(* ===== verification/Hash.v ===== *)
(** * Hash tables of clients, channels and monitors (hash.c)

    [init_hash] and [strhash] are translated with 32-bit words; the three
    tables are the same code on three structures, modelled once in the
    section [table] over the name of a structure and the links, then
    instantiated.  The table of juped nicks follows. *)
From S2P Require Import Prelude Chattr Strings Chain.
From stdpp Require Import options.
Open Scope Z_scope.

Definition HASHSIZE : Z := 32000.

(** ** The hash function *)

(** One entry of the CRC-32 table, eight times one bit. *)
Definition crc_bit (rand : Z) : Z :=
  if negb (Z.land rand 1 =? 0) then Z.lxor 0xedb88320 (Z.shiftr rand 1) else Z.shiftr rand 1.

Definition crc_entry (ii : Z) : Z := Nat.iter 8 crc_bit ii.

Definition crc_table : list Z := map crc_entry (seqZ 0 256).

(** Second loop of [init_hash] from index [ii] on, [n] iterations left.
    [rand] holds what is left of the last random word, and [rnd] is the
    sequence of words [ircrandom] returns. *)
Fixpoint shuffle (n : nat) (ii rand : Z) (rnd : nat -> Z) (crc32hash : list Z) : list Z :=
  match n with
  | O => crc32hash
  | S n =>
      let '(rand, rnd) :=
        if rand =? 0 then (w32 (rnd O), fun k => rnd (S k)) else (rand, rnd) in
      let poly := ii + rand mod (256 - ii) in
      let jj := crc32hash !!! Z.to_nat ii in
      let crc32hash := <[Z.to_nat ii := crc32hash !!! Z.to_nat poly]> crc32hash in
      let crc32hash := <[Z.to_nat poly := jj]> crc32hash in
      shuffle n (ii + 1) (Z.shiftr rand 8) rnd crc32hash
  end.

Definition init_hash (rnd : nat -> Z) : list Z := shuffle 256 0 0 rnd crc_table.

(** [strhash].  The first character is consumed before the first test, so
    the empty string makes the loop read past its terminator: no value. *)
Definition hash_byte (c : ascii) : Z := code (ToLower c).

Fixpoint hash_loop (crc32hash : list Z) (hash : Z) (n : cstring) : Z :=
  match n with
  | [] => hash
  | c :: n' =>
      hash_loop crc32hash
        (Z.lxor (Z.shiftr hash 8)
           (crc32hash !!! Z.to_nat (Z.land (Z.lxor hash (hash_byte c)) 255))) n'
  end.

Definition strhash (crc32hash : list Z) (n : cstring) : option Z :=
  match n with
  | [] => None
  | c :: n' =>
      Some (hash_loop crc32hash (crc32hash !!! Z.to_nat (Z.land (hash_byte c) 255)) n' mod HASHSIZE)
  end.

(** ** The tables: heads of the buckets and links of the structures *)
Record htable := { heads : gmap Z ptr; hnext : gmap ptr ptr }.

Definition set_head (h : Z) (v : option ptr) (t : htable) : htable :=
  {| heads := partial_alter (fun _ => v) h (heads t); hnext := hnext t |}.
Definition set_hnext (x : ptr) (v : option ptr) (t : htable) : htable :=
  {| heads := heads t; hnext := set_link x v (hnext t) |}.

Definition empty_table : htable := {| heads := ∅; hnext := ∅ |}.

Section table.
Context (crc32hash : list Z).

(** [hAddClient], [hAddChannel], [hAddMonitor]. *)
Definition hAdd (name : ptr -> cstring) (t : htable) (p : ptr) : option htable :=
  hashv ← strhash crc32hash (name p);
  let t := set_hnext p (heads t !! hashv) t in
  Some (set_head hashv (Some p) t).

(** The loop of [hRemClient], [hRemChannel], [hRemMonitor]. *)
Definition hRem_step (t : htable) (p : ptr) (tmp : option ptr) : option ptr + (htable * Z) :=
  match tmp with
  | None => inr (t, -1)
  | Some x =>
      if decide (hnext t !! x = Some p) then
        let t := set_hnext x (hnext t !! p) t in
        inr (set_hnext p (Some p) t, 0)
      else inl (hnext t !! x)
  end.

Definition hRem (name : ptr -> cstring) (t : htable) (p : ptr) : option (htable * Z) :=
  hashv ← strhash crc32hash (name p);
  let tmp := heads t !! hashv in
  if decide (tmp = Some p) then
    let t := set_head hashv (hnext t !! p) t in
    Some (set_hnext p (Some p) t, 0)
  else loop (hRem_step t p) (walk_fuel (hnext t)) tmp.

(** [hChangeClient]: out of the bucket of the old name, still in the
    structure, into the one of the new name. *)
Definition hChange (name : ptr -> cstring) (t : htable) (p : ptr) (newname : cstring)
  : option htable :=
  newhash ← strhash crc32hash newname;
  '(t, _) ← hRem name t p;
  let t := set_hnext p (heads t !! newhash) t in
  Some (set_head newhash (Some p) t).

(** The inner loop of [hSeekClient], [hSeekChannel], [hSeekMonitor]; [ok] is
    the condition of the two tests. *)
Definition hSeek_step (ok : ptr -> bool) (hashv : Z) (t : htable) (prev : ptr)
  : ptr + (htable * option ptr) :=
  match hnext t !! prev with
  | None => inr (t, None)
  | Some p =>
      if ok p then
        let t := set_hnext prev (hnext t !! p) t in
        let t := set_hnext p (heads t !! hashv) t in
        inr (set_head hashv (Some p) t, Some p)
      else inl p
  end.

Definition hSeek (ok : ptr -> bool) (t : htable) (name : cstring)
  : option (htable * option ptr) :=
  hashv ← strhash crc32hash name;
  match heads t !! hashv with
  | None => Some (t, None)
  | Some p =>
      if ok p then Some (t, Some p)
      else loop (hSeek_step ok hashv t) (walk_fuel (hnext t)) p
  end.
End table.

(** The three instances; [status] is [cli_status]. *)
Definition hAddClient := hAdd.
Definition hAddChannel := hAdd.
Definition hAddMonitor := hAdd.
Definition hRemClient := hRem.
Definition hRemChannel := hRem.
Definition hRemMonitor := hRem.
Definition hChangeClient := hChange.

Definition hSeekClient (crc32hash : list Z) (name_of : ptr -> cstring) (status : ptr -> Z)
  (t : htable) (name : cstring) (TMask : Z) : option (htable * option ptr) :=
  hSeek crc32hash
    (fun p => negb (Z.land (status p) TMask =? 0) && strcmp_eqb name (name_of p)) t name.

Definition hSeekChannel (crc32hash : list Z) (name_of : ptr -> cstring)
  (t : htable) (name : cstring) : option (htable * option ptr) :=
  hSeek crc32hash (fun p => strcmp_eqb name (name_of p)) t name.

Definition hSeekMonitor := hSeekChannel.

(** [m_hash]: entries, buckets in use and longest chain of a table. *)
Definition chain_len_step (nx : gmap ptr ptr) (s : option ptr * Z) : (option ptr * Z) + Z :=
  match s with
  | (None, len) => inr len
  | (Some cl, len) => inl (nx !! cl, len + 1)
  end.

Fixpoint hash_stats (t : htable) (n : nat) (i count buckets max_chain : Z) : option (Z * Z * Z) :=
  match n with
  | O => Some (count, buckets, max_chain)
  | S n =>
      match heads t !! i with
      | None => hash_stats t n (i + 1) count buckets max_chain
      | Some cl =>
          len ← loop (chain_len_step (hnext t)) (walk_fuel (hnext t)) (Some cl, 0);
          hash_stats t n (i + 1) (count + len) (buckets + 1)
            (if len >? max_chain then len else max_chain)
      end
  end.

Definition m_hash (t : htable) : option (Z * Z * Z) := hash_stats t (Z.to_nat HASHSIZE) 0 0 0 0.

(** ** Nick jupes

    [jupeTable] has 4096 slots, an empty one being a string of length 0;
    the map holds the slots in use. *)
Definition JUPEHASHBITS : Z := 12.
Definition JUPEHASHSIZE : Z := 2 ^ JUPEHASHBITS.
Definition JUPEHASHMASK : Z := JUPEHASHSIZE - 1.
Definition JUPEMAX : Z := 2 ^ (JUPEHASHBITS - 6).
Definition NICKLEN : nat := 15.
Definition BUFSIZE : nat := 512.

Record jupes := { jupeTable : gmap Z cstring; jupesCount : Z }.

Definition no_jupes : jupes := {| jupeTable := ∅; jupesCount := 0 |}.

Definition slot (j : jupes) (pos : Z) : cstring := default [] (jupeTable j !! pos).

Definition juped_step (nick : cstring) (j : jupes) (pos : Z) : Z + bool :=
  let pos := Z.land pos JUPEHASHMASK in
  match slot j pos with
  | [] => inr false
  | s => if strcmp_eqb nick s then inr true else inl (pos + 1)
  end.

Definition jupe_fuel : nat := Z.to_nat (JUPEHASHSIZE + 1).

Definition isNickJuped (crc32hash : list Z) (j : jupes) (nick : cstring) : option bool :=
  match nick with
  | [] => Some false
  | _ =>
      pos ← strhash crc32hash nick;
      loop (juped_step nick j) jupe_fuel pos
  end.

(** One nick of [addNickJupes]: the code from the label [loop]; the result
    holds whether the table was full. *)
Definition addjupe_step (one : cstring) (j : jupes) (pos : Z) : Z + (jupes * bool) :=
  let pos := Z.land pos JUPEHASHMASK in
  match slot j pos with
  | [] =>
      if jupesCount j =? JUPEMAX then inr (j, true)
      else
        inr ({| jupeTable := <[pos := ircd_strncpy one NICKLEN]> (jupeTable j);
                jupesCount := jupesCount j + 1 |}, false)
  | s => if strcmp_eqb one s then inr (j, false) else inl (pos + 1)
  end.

■ ■ ■ ■ ■ ■ ■

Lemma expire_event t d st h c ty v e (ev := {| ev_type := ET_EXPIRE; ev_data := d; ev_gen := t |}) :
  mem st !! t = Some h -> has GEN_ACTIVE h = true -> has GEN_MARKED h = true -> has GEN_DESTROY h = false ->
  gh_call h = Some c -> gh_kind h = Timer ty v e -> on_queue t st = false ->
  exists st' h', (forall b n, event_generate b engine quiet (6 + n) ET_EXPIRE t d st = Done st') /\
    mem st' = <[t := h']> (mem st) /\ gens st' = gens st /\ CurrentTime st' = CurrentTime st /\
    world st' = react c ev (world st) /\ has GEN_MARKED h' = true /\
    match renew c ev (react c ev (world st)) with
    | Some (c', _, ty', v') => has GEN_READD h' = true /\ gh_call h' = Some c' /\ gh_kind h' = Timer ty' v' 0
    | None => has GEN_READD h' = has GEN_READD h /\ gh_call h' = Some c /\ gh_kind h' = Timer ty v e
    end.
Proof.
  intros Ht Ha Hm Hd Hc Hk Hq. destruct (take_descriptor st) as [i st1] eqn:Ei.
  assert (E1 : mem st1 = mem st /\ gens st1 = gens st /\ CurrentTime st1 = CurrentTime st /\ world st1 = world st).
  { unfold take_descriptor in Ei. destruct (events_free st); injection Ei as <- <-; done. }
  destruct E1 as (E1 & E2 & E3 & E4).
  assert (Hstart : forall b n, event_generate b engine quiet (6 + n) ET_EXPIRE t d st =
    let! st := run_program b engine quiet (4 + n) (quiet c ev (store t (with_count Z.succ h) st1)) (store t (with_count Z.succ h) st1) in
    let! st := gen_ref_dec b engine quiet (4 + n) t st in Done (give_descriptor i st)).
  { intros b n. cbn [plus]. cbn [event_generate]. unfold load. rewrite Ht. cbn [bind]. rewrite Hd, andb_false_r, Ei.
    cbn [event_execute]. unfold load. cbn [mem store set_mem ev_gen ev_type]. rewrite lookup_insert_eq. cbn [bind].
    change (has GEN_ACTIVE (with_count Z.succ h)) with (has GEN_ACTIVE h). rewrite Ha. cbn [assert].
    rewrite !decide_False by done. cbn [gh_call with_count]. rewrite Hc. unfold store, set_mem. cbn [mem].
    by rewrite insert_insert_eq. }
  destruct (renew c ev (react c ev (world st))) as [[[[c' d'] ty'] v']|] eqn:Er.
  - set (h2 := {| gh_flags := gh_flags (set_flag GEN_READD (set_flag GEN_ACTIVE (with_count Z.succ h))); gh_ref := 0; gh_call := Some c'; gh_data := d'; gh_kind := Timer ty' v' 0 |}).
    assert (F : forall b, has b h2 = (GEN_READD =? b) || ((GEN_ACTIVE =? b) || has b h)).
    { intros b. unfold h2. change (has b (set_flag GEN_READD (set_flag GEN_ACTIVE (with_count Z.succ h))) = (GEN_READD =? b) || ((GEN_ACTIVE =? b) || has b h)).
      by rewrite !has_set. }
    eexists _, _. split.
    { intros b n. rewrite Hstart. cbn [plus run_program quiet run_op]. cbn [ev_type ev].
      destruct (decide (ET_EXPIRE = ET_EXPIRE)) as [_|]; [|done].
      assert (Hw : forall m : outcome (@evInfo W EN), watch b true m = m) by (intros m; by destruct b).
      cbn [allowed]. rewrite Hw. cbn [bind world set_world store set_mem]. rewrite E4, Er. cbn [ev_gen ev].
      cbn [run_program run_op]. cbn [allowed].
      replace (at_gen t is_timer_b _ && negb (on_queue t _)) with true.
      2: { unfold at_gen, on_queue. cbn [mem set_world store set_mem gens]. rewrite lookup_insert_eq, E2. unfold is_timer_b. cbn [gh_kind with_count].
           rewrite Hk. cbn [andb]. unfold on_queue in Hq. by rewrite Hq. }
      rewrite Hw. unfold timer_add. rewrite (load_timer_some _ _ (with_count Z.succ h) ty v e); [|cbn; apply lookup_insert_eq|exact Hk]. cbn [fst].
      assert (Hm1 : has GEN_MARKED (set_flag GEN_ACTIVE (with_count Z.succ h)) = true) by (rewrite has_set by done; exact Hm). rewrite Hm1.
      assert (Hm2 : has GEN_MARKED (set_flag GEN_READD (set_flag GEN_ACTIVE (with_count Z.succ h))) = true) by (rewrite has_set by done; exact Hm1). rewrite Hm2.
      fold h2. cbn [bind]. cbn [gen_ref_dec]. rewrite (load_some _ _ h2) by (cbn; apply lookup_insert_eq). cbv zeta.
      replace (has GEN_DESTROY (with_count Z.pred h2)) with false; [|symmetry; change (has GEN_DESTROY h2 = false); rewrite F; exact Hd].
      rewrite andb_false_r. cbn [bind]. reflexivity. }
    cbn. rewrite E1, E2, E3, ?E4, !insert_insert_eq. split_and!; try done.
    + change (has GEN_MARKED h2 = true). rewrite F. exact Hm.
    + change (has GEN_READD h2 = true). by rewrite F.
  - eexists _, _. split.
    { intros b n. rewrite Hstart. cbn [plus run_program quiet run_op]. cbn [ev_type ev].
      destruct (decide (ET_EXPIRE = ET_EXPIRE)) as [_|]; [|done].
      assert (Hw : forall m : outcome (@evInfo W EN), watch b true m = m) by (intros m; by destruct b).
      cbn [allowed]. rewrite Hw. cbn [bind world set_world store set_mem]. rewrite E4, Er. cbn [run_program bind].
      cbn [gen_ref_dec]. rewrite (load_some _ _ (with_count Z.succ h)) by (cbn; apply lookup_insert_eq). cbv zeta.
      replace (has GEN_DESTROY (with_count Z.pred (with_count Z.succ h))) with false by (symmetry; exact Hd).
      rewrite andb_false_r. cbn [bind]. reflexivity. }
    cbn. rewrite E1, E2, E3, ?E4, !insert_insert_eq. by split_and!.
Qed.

■ ■ ■ ■ ■ ■ ■

Work task
Among the records above, repeat exactly the line with "(* ===== verification/Hash.v ===== *)", the line with "From stdpp Require Import options.", and every line in between, and only those.

Result of this task
(* ===== verification/Hash.v ===== *)
(** * Hash tables of clients, channels and monitors (hash.c)

    [init_hash] and [strhash] are translated with 32-bit words; the three
    tables are the same code on three structures, modelled once in the
    section [table] over the name of a structure and the links, then
    instantiated.  The table of juped nicks follows. *)
From S2P Require Import Prelude Chattr Strings Chain.
From stdpp Require Import options.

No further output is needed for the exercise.